**ABOUT THIS EXERCISE:**
In the listing below, find the line with "let c := runCritiqueAgent doc r in", then repeat exactly every line from the top through that one.

**THE DATA:**
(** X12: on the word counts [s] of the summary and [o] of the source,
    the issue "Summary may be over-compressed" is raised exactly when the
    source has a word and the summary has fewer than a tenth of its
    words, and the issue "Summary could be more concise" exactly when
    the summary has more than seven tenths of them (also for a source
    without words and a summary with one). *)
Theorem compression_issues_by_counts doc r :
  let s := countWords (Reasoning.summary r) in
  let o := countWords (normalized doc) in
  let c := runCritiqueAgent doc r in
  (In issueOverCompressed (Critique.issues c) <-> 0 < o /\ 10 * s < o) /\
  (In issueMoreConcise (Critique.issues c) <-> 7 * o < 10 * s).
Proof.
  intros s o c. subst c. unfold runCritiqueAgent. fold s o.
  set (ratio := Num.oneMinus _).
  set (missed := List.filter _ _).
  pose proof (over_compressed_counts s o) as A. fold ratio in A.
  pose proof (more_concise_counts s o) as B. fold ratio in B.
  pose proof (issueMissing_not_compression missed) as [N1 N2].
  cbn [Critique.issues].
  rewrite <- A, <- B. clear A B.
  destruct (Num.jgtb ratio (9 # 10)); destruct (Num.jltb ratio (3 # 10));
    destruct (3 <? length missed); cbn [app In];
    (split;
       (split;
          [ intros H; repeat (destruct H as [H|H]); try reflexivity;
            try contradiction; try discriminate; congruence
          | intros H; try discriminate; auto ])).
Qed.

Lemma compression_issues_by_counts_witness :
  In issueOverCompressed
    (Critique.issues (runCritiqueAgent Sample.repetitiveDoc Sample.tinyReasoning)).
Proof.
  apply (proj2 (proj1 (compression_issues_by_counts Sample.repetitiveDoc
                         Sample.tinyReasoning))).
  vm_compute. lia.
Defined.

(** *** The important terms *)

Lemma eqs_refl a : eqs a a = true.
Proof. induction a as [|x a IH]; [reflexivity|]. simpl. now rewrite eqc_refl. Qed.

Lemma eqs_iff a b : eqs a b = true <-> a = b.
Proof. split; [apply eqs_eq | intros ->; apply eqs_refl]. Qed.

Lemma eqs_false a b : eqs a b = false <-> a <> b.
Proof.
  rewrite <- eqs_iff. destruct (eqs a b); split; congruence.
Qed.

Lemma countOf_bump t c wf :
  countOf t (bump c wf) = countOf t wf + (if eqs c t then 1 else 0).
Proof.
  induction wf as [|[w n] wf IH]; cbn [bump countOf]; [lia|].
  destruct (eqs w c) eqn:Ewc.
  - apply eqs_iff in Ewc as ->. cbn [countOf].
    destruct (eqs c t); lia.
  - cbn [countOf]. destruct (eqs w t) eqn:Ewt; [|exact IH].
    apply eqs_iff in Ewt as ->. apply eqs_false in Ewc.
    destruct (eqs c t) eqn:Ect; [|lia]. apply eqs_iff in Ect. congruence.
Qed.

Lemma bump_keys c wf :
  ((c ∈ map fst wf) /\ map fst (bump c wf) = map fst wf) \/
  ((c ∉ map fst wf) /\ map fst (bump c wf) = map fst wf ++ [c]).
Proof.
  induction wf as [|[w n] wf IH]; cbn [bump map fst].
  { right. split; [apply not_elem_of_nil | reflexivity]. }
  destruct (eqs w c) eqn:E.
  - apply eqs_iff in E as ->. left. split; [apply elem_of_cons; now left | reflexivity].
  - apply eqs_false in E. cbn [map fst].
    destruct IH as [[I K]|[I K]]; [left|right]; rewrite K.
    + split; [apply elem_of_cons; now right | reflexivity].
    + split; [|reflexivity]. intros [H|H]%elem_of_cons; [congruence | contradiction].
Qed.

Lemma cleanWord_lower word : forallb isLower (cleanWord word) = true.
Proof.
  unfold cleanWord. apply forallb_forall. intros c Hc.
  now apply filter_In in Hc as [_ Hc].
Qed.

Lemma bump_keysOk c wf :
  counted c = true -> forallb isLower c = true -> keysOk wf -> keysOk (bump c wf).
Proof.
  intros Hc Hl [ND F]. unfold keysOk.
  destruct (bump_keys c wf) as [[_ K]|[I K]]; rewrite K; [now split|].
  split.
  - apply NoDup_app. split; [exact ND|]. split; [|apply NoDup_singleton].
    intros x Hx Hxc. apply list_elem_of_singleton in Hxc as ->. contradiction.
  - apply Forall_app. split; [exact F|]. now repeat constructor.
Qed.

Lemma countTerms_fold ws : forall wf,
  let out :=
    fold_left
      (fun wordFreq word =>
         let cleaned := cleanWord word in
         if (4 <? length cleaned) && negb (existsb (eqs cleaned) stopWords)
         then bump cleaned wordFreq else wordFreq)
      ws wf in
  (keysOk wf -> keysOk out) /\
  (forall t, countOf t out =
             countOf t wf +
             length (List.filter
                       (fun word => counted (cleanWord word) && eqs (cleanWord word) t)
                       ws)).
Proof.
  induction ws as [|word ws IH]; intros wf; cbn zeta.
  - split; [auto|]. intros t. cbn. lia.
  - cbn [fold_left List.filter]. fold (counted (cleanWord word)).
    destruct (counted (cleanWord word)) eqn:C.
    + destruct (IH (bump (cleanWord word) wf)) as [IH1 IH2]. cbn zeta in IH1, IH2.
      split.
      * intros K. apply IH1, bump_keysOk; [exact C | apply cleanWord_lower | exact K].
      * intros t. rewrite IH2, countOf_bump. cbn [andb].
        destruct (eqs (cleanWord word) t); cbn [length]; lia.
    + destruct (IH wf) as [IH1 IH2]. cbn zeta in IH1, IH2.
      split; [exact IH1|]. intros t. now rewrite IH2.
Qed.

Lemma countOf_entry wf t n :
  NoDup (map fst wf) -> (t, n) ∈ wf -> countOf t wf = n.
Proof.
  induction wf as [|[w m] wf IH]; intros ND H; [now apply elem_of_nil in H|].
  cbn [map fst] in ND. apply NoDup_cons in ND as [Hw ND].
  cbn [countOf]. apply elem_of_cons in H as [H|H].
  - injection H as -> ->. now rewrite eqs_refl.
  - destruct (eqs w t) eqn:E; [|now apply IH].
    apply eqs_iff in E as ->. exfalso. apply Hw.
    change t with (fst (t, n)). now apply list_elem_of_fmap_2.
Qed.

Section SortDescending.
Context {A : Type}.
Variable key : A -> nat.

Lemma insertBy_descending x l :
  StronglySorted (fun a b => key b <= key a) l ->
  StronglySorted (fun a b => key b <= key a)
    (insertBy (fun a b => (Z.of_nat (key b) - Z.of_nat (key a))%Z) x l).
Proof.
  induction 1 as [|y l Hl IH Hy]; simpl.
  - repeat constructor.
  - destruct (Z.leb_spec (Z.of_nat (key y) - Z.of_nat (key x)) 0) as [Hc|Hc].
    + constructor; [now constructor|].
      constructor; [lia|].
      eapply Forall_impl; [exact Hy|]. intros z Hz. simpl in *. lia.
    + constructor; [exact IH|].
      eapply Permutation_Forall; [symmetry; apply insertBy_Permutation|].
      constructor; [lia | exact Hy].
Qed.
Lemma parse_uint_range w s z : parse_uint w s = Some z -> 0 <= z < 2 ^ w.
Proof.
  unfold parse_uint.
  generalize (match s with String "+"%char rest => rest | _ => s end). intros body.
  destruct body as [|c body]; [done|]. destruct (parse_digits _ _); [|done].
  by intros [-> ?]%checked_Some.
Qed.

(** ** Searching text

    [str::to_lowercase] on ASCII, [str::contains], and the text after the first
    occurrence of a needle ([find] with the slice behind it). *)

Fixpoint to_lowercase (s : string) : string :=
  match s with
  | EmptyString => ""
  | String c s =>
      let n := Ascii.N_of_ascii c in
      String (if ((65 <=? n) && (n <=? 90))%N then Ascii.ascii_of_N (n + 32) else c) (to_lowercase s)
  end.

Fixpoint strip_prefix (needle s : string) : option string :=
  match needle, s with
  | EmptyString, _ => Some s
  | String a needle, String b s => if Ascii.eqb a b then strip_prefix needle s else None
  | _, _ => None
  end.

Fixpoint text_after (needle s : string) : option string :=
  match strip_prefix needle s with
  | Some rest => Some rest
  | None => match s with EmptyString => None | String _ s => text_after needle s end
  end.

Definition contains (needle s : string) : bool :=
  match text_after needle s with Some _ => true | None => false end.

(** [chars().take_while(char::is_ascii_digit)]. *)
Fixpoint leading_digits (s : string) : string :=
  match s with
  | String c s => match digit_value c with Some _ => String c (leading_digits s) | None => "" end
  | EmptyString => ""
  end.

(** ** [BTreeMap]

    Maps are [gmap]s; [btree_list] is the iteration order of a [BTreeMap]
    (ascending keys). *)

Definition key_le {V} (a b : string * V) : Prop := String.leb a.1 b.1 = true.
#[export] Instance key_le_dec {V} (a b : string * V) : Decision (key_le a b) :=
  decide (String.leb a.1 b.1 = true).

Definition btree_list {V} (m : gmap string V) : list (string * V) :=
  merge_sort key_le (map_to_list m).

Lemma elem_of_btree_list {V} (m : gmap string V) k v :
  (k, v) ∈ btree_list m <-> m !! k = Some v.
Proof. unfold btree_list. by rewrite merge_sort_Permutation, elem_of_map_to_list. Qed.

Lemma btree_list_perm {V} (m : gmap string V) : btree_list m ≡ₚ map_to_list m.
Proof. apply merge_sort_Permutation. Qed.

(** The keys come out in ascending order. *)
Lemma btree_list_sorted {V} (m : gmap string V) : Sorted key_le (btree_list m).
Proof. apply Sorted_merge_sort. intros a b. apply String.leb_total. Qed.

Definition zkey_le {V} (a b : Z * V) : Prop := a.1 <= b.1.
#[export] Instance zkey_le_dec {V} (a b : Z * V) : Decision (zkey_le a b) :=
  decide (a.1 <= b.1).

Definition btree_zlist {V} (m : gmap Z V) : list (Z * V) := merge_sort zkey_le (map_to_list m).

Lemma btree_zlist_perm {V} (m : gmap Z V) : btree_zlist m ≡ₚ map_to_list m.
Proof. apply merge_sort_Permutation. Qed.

**SOLUTION TO THIS PROBLEM:**
(** X12: on the word counts [s] of the summary and [o] of the source,
    the issue "Summary may be over-compressed" is raised exactly when the
    source has a word and the summary has fewer than a tenth of its
    words, and the issue "Summary could be more concise" exactly when
    the summary has more than seven tenths of them (also for a source
    without words and a summary with one). *)
Theorem compression_issues_by_counts doc r :
  let s := countWords (Reasoning.summary r) in
  let o := countWords (normalized doc) in
  let c := runCritiqueAgent doc r in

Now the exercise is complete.